Yeast three-hybrid screening of rous sarcoma virus mutants with randomly mutagenized minimal packaging signals reveals regions important for gag interactions.

We previously showed that the yeast three-hybrid system provides a genetic assay of both RNA and protein components for avian retroviral RNA encapsidation. In the current study, we used this assay to precisely define cis-acting determinants involved in avian leukosis sarcoma virus packaging RNA binding to Gag protein. In vivo screening of Rous sarcoma virus mutants was performed with randomly mutated minimal packaging sequences (MPsi) made using PCR amplification after cotransformation with GagDeltaPR protein into yeast cells.
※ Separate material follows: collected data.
Definition upd_ent (e : nat) (f : sched_rt_entity → sched_rt_entity) (s : sys) : sys :=
  mk_sys (<[e := f (ent s e)]> (ent s)) (task s) (rtq s) (cpu_rq s) (tgs s) (task_groups s) (rd s) (timers s)
    (bandwidth_enabled s) (scheduler_running s) (this_cpu s) (levels s) (bugs s).
Definition upd_task (p : nat) (f : task_struct → task_struct) (s : sys) : sys :=
  mk_sys (ent s) (<[p := f (task s p)]> (task s)) (rtq s) (cpu_rq s) (tgs s) (task_groups s) (rd s) (timers s)
    (bandwidth_enabled s) (scheduler_running s) (this_cpu s) (levels s) (bugs s).
Definition upd_rt (r : nat) (f : rt_rq → rt_rq) (s : sys) : sys :=
  mk_sys (ent s) (task s) (<[r := f (rtq s r)]> (rtq s)) (cpu_rq s) (tgs s) (task_groups s) (rd s) (timers s)
    (bandwidth_enabled s) (scheduler_running s) (this_cpu s) (levels s) (bugs s).
Definition upd_rq (c : nat) (f : rq → rq) (s : sys) : sys :=
  mk_sys (ent s) (task s) (rtq s) (<[c := f (cpu_rq s c)]> (cpu_rq s)) (tgs s) (task_groups s) (rd s) (timers s)
    (bandwidth_enabled s) (scheduler_running s) (this_cpu s) (levels s) (bugs s).
Definition upd_rd (f : root_domain → root_domain) (s : sys) : sys :=
  mk_sys (ent s) (task s) (rtq s) (cpu_rq s) (tgs s) (task_groups s) (f (rd s)) (timers s)
    (bandwidth_enabled s) (scheduler_running s) (this_cpu s) (levels s) (bugs s).
Definition start_timer (g : nat) (s : sys) : sys :=
  mk_sys (ent s) (task s) (rtq s) (cpu_rq s) (tgs s) (task_groups s) (rd s) (<[g := true]> (timers s))
    (bandwidth_enabled s) (scheduler_running s) (this_cpu s) (levels s) (bugs s).
(** [WARN_ON (b)] and [BUG_ON (b)]. *)
Definition BUG_ON (b : bool) (s : sys) : sys :=
  mk_sys (ent s) (task s) (rtq s) (cpu_rq s) (tgs s) (task_groups s) (rd s) (timers s)
    (bandwidth_enabled s) (scheduler_running s) (this_cpu s) (levels s) (bugs s || b).

(** Fields of a run queue. *)
Definition with_active (a : rt_prio_array) (r : rt_rq) : rt_rq :=
  mk_rt_rq a (rt_nr_running r) (hp_curr r) (hp_next r) (rt_nr_migratory r) (rt_nr_total r) (overloaded r)
    (pushable_tasks r) (rt_throttled r) (rt_time r) (rt_runtime r) (rt_nr_boosted r) (rt_cpu r) (rt_tg r).
Definition with_running (n : Z) (r : rt_rq) : rt_rq :=
  mk_rt_rq (active r) n (hp_curr r) (hp_next r) (rt_nr_migratory r) (rt_nr_total r) (overloaded r)
    (pushable_tasks r) (rt_throttled r) (rt_time r) (rt_runtime r) (rt_nr_boosted r) (rt_cpu r) (rt_tg r).
Definition with_hp (c n : Z) (r : rt_rq) : rt_rq :=
  mk_rt_rq (active r) (rt_nr_running r) c n (rt_nr_migratory r) (rt_nr_total r) (overloaded r)
    (pushable_tasks r) (rt_throttled r) (rt_time r) (rt_runtime r) (rt_nr_boosted r) (rt_cpu r) (rt_tg r).
Definition with_migration (m t : Z) (o : bool) (r : rt_rq) : rt_rq :=
  mk_rt_rq (active r) (rt_nr_running r) (hp_curr r) (hp_next r) m t o
    (pushable_tasks r) (rt_throttled r) (rt_time r) (rt_runtime r) (rt_nr_boosted r) (rt_cpu r) (rt_tg r).
Definition with_pushable (l : plist) (r : rt_rq) : rt_rq :=
  mk_rt_rq (active r) (rt_nr_running r) (hp_curr r) (hp_next r) (rt_nr_migratory r) (rt_nr_total r) (overloaded r)
    l (rt_throttled r) (rt_time r) (rt_runtime r) (rt_nr_boosted r) (rt_cpu r) (rt_tg r).
Definition with_bandwidth (th : bool) (t rn : Z) (r : rt_rq) : rt_rq :=
  mk_rt_rq (active r) (rt_nr_running r) (hp_curr r) (hp_next r) (rt_nr_migratory r) (rt_nr_total r) (overloaded r)
    (pushable_tasks r) th t rn (rt_nr_boosted r) (rt_cpu r) (rt_tg r).
Definition with_boosted (n : Z) (r : rt_rq) : rt_rq :=
  mk_rt_rq (active r) (rt_nr_running r) (hp_curr r) (hp_next r) (rt_nr_migratory r) (rt_nr_total r) (overloaded r)
    (pushable_tasks r) (rt_throttled r) (rt_time r) (rt_runtime r) n (rt_cpu r) (rt_tg r).
Definition with_run_list (l : option Z) (e : sched_rt_entity) : sched_rt_entity :=
  mk_se l (timeout e) (time_slice e) (nr_cpus_allowed e) (parent e) (se_rt_rq e) (my_q e).
Definition with_leaves (l : list nat) (q : rq) : rq :=
  mk_rq (curr q) (idle q) (rt q) (online q) (clock_task q) (post_schedule q) (skip_clock_update q) l.
Lemma first_set_min b p c :
  length b = 4%nat → 0 ≤ p < MAX_RT_PRIO → first_set b 0 MAX_RT_PRIO c → first_set (__set_bit p b) 0 MAX_RT_PRIO (Z.min p c).
Proof.
  intros Hl Hp (Hr & Hn & Hb). unfold MAX_RT_PRIO in *.
  assert (∀ i, 0 ≤ i → test_bit i (__set_bit p b) = bool_decide (i = p) || test_bit i b) as Ht.
  { intros i Hi. apply test_set_bit; [lia|lia|]. rewrite Hl. apply Z.div_lt_upper_bound; lia. }
  split_and!; [lia|lia| |].
  - intros i Hi. rewrite Ht, bool_decide_eq_false_2, Hn by lia. done.
  - intros Hm. rewrite Ht by lia. destruct (decide (p ≤ c)).
    + rewrite Z.min_l by lia. by rewrite bool_decide_eq_true_2.
    + rewrite Z.min_r, Hb by lia. by rewrite orb_true_r.
Qed.

Lemma add_elem (head : bool) (e : nat) l x : x ∈ (if head then e :: l else l ++ [e]) ↔ x = e ∨ x ∈ l.
Proof. destruct head; set_solver. Qed.
Lemma add_lsum (head : bool) f e l : lsum f (if head then e :: l else l ++ [e]) = f e + lsum f l.
Proof. destruct head; [done|]. rewrite lsum_app. unfold lsum at 2. simpl. lia. Qed.
Lemma add_nodup (head : bool) (e : nat) l : e ∉ l → NoDup l → NoDup (if head then e :: l else l ++ [e]).
Proof.
  intros He Hl. destruct head; [by constructor|]. apply NoDup_app. split_and!; [done| |apply NoDup_singleton].
  intros x Hx ->%list_elem_of_singleton. done.
Qed.

Lemma queue_insert_elem (q : Z → list nat) p l p' x :
  x ∈ (<[p := l]> q) p' ↔ (p' = p ∧ x ∈ l) ∨ (p' ≠ p ∧ x ∈ q p').
Proof.
  destruct (decide (p' = p)) as [->|Hne]; [rewrite fn_lookup_insert|rewrite fn_lookup_insert_ne by done]; naive_solver.
Qed.

Lemma enqueue_rq_ok head e s :
  (∀ r, rq_ok s r) → owner_off s (se_rt_rq (ent s e)) → run_list (ent s e) = None → my_q (ent s e) ≠ Some (se_rt_rq (ent s e)) →
  0 ≤ rt_se_prio s e < MAX_RT_PRIO → enqueues s e = true → ∀ r, rq_ok (__enqueue_rt_entity head e s) r.
Proof.
  intros Hok Ho Hoff Hne Hp Hen r'. pose proof (enqueue_effect head e s Hen Hne Hp) as H. cbv zeta in H.
  set (r := se_rt_rq (ent s e)) in *. set (p := rt_se_prio s e) in *. set (s' := __enqueue_rt_entity head e s) in *.
  destruct (decide (r' = r)) as [->|Hr]; [|by eapply entity_set_other].
  pose proof (Hok r) as Hr. pose proof Hr as [[H1l H1w] H2 H3 H4 H5 H6 H7 H8 H9].
  pose proof (entity_set_at _ _ _ _ _ _ H) as C. apply core_inv in C as (C1 & C2 & C3 & C4 & C5 & C6).
  set (q := queue (active (rtq s r))) in *. set (b := bits (active (rtq s r))) in *.
  assert (∀ i, 0 ≤ i → test_bit i (__set_bit p b) = bool_decide (i = p) || test_bit i b) as Ht.
  { intros i Hi. apply test_set_bit; [lia|lia|]. rewrite H1l. apply Z.div_lt_upper_bound; unfold MAX_RT_PRIO in *; lia. }
  assert (e ∉ q p) as Hnin by (intros [_ Hl]%H4; congruence).
  assert (∀ x p', x ∈ q p' → my_q (ent s x) ≠ Some r) as Hown by (intros; by eapply queued_not_owner).
  split; rewrite ?C1, ?C2, ?C3, ?C4; simpl.
  - split; [unfold __set_bit; by rewrite length_insert|apply set_bit_words; [lia|done]].
  - intros i Hi. rewrite Ht, H2 by lia. destruct (decide (i = p)) as [->|Hip].
    + rewrite fn_lookup_insert, (bool_decide_eq_true_2 (p = p)) by done. symmetry. apply bool_decide_eq_true_2.
      destruct head; [done|]. by destruct (q p).
    + rewrite fn_lookup_insert_ne, (bool_decide_eq_false_2 (i = p)) by done. done.
  - rewrite Ht, H3 by (unfold MAX_RT_PRIO; lia). by rewrite orb_true_r.
  - intros x p'. rewrite queue_insert_elem, add_elem. destruct (entity_set_static _ _ _ _ _ _ x H) as (_ & _ & ->).
    rewrite (es_ent _ _ _ _ _ _ H x). destruct (decide (x = e)) as [->|Hx]; simpl.
    + assert (∀ p0, e ∉ q p0) as Hno by (intros p0 [_ Hl]%H4; congruence). split.
      * intros [[-> _]|[_ Hq]]; [done|]. by apply Hno in Hq.
      * intros [_ [= ->]]. left. split; [done|by left].
    + rewrite <- H4. destruct (decide (p' = p)) as [->|]; tauto.
  - intros p'. destruct (decide (p' = p)) as [->|]; [rewrite fn_lookup_insert; by apply add_nodup|by rewrite fn_lookup_insert_ne].
  - intros x p' [[-> [->|Hx]%add_elem]|[_ Hx]]%queue_insert_elem.
    + rewrite (entity_set_prio _ _ _ _ _ _ e H Hne). done.
    + rewrite (entity_set_prio _ _ _ _ _ _ x H) by eauto. by apply H6.
    + rewrite (entity_set_prio _ _ _ _ _ _ x H) by eauto. by apply H6.
  - rewrite H7, qsum_insert, add_lsum by done. lia.
  - by apply first_set_min.
  - rewrite qsum_insert, add_lsum, (entity_set_boosted _ _ _ _ _ _ e H Hne), H9 by done.
    rewrite (qsum_ext (λ x, zb (rt_se_boosted s' x)) (λ x, zb (rt_se_boosted s x)) q);
      [lia|]. intros p' x _ Hx. rewrite (entity_set_boosted _ _ _ _ _ _ x H); [done|eauto].
Qed.

Lemma sched_first b :
  words_ok b → test_bit MAX_RT_PRIO b = true → first_set b 0 MAX_RT_PRIO (sched_find_first_bit b).
Proof.
  intros Hw Hd. unfold MAX_RT_PRIO in *. destruct (sched_find_first_first b Hw) as (Hr & Hn & Hb); [exists 100; split; [lia|done]|].
  assert (sched_find_first_bit b ≤ 100).
  { destruct (decide (sched_find_first_bit b ≤ 100)); [done|]. rewrite Hn in Hd by lia. done. }
  split_and!; [lia|lia|done|]. intros Hlt. apply Hb. lia.
Qed.

(** What the counters of a queue say about an entity in it. *)
Lemma qsum_elem f q e p :
  (∀ x, 0 ≤ f x) → (∀ p', NoDup (q p')) → e ∈ q p → 0 ≤ p < MAX_RT_PRIO → f e ≤ qsum f q.
Proof.
  intros Hf Hnd He Hp. pose proof (qsum_insert f q p (filter (λ x, x ≠ e) (q p)) Hp) as H.
  rewrite lsum_remove in H by done.
  assert (0 ≤ qsum f (<[p := filter (λ x, x ≠ e) (q p)]> q)); [|lia].
  unfold qsum. apply sumZ_nonneg, Forall_fmap, Forall_true. intros p'. by apply lsum_nonneg.
Qed.

Lemma one_left s r e p :
  rq_ok s r → e ∈ queue (active (rtq s r)) p →
  0 < rt_nr_running (rtq s r) ∧
  (rt_nr_running (rtq s r) = 1 → rt_nr_boosted (rtq s r) = zb (rt_se_boosted s e)).
Proof.
  intros [_ _ _ _ H5 H6 H7 _ H9] He. destruct (H6 e p He) as [_ Hp]. set (q := queue (active (rtq s r))) in *. split.
  - rewrite H7. pose proof (qsum_elem (λ _, 1) q e p ltac:(by intros; apply Z.le_0_1) H5 He Hp) as Hq1. cbv beta in Hq1. lia.
  - rewrite H7, H9. intros E. set (q' := <[p := filter (λ x, x ≠ e) (q p)]> q).
    pose proof (qsum_insert (λ _, 1) q p (filter (λ x, x ≠ e) (q p)) Hp) as Hr. rewrite lsum_remove in Hr by done. fold q' in Hr.
    assert (qsum (λ _, 1) q' = 0) as H0 by lia. rewrite qsum_one in H0.
    pose proof (qsum_insert (λ x, zb (rt_se_boosted s x)) q p (filter (λ x, x ≠ e) (q p)) Hp) as Hb.
    rewrite lsum_remove in Hb by done. fold q' in Hb.
    assert (qsum (λ x, zb (rt_se_boosted s x)) q' = 0); [|lia]. unfold qsum.
    assert (∀ l, Forall (λ p', 0 ≤ p' < MAX_RT_PRIO) l → sumZ ((λ p', lsum (λ x, zb (rt_se_boosted s x)) (q' p')) <$> l) = 0) as Hz.
    { induction 1 as [|p' l Hp' _ IH]; csimpl; [done|]. rewrite H0, IH by done. done. }
    apply Hz, Forall_forall. intros p'. apply elem_prios.
Qed.

(** The bitmap after entity [e] left queue [p]. *)
Definition cleared (p : Z) (l : list nat) (b : bitmap) : bitmap := match l with [] => __clear_bit p b | _ => b end.

Lemma cleared_ok p l b :
  length b = 4%nat → words_ok b → 0 ≤ p < MAX_RT_PRIO →
  length (cleared p l b) = 4%nat ∧ words_ok (cleared p l b) ∧
  ∀ i, 0 ≤ i → test_bit i (cleared p l b) = test_bit i b && negb (bool_decide (i = p ∧ l = [])).
Proof.
  intros Hl Hw Hp. unfold cleared. destruct l as [|x l].
  - split_and!; [unfold __clear_bit; by rewrite length_insert|apply clear_bit_words; [lia|done]|].
    intros i Hi. rewrite test_clear_bit; [|lia|lia|rewrite Hl; apply Z.div_lt_upper_bound; unfold MAX_RT_PRIO in *; lia].
    rewrite andb_comm. f_equal. f_equal. apply bool_decide_ext. naive_solver.
  - split_and!; [done|done|]. intros i Hi. rewrite bool_decide_eq_false_2 by naive_solver. by rewrite andb_true_r.
Qed.

Lemma cleared_bits (q : Z → list nat) b e p :
  length b = 4%nat → words_ok b → 0 ≤ p < MAX_RT_PRIO → e ∈ q p →
  (∀ i, 0 ≤ i < MAX_RT_PRIO → test_bit i b = bool_decide (q i ≠ [])) →
  let l := filter (λ x, x ≠ e) (q p) in
  ∀ i, 0 ≤ i < MAX_RT_PRIO → test_bit i (cleared p l b) = bool_decide ((<[p := l]> q) i ≠ []).
Proof.
  intros Hl Hw Hp He Hb l i Hi. destruct (cleared_ok p l b Hl Hw Hp) as (_ & _ & L3). rewrite L3, Hb by lia.
  destruct (decide (i = p)) as [->|Hip].
  - rewrite fn_lookup_insert, (bool_decide_eq_true_2 (q p ≠ [])) by (intros E; rewrite E in He; by apply not_elem_of_nil in He).
    destruct l; [by rewrite bool_decide_eq_true_2|]. rewrite (bool_decide_eq_false_2 (_ ∧ _)) by (by intros [_ ?]). done.
  - rewrite fn_lookup_insert_ne, (bool_decide_eq_false_2 (_ ∧ _)) by (done || by intros [? _]). by rewrite andb_true_r.
Qed.

Lemma dequeue_effect e p s :
  let r := se_rt_rq (ent s e) in let q := rtq s r in
  let l := filter (λ x, x ≠ e) (queue (active q) p) in let b := cleared p l (bits (active q)) in
  (∀ r, rq_ok s r) → run_list (ent s e) = Some p → my_q (ent s e) ≠ Some r →
  entity_set s (__dequeue_rt_entity e s) e None r
    (mk_array b (<[p := l]> (queue (active q))), rt_nr_running q - 1,
     if rt_nr_running q - 1 =? 0 then MAX_RT_PRIO else if p =? hp_curr q then sched_find_first_bit b else hp_curr q,
     rt_nr_boosted q - zb (rt_se_boosted s e), rt_throttled q, rt_cpu q).
Proof.
  intros r q l b Hok Hl Hne. pose proof (Hok r) as Hr. pose proof Hr as [[H1l H1w] H2 H3 H4 H5 H6 H7 H8 H9]. fold q in H1l, H1w, H2, H3, H4, H5, H6, H7, H8, H9.
  assert (e ∈ queue (active q) p) as Hin by (apply H4; done). destruct (H6 e p Hin) as [Hpr Hp].
  unfold __dequeue_rt_entity, rt_rq_of_se. fold r. pose proof (unlink_entity_set e p r s Hl) as U. cbv zeta in U. fold q in U. fold l in U.
  set (s1 := unlink_entity e r s) in *. rewrite (entity_set_prio _ _ _ _ _ _ e U Hne), Hpr.
  pose proof (entity_set_at _ _ _ _ _ _ U) as A. apply core_inv in A as (A1 & A2 & A3 & A4 & A5 & A6).
  rewrite A1. cbn [queue]. rewrite fn_lookup_insert. set (s2 := match l with [] => _ | _ => s1 end).
  assert (entity_set s s2 e None r (mk_array b (<[p := l]> (queue (active q))), rt_nr_running q, hp_curr q, rt_nr_boosted q, rt_throttled q, rt_cpu q)) as H12.
  { unfold s2, b, cleared. destruct l; [|exact U]. pose proof (mark_set false p r s1) as M. cbv zeta in M.
    rewrite A1, A2, A3, A4, A5, A6 in M. exact (entity_set_set _ _ _ _ _ _ _ _ U M). }
  pose proof (entity_set_at _ _ _ _ _ _ H12) as B. apply core_inv in B as (B1 & B2 & B3 & B4 & B5 & B6).
  destruct (cleared_ok p l (bits (active q)) H1l H1w Hp) as (L1 & L2 & L3). fold b in L1, L2, L3.
  destruct (sched_first b L2) as (F1 & _ & _).
  { rewrite L3 by (unfold MAX_RT_PRIO; lia). rewrite H3, bool_decide_eq_false_2 by (unfold MAX_RT_PRIO in *; lia). done. }
  destruct (entity_set_static _ _ _ _ _ _ e H12) as (Hmy & _ & _).
  assert (0 < rt_nr_running q ∧ (rt_nr_running q = 1 → rt_nr_boosted q = zb (rt_se_boosted s e))) as [Hrun Hlast] by (by eapply (one_left s r e p)).
  pose proof (dec_rt_tasks_set e r s2) as D. cbv zeta in D.
  rewrite Hmy, (entity_set_prio _ _ _ _ _ _ e H12 Hne), (entity_set_boosted _ _ _ _ _ _ e H12 Hne), B1, B2, B3, B4, B5, B6, Hpr in D.
  cbn [bits queue] in D. destruct H8 as (Hc & Hcn & Hcb).
  assert (hp_curr q ≤ p) as Hle.
  { destruct (decide (hp_curr q ≤ p)); [done|]. specialize (H2 p Hp). rewrite Hcn in H2 by lia. symmetry in H2.
    apply bool_decide_eq_false in H2. destruct H2. intros E. rewrite E in Hin. by apply not_elem_of_nil in Hin. }
  specialize (D Hne Hp Hrun Hle Hc F1 Hlast). pose proof (entity_set_set _ _ _ _ _ _ _ _ H12 D) as H13.
  destruct (rt_nr_running (rtq (dec_rt_tasks e r s2) r) =? 0); [|exact H13]. eapply entity_set_same; [exact H13|]. unfold list_del_leaf_rt_rq. auto with rt.
Qed.

Lemma remove_elem (e : nat) (l : list nat) x : x ∈ filter (λ y, y ≠ e) l ↔ x ≠ e ∧ x ∈ l.
Proof. by rewrite list_elem_of_filter. Qed.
Colonies with low beta-galactosidase activity were analyzed to locate mutations in MPsi sequences affecting binding to Gag proteins. This genetic assay delineated secondary structural elements that are important for efficient RNA binding, including a single-stranded small bulge containing the initiation codon for uORF3, as well as adjacent stem structures. This implies a possible tertiary structure favoring the high-affinity binding sites for Gag. In most cases, results from the three-hybrid assay were well correlated with those from the viral RNA packaging assays. The results from random mutagenesis using the rapid three-hybrid binding assay are consistent with those from site-directed mutagenesis using in vivo packaging assays.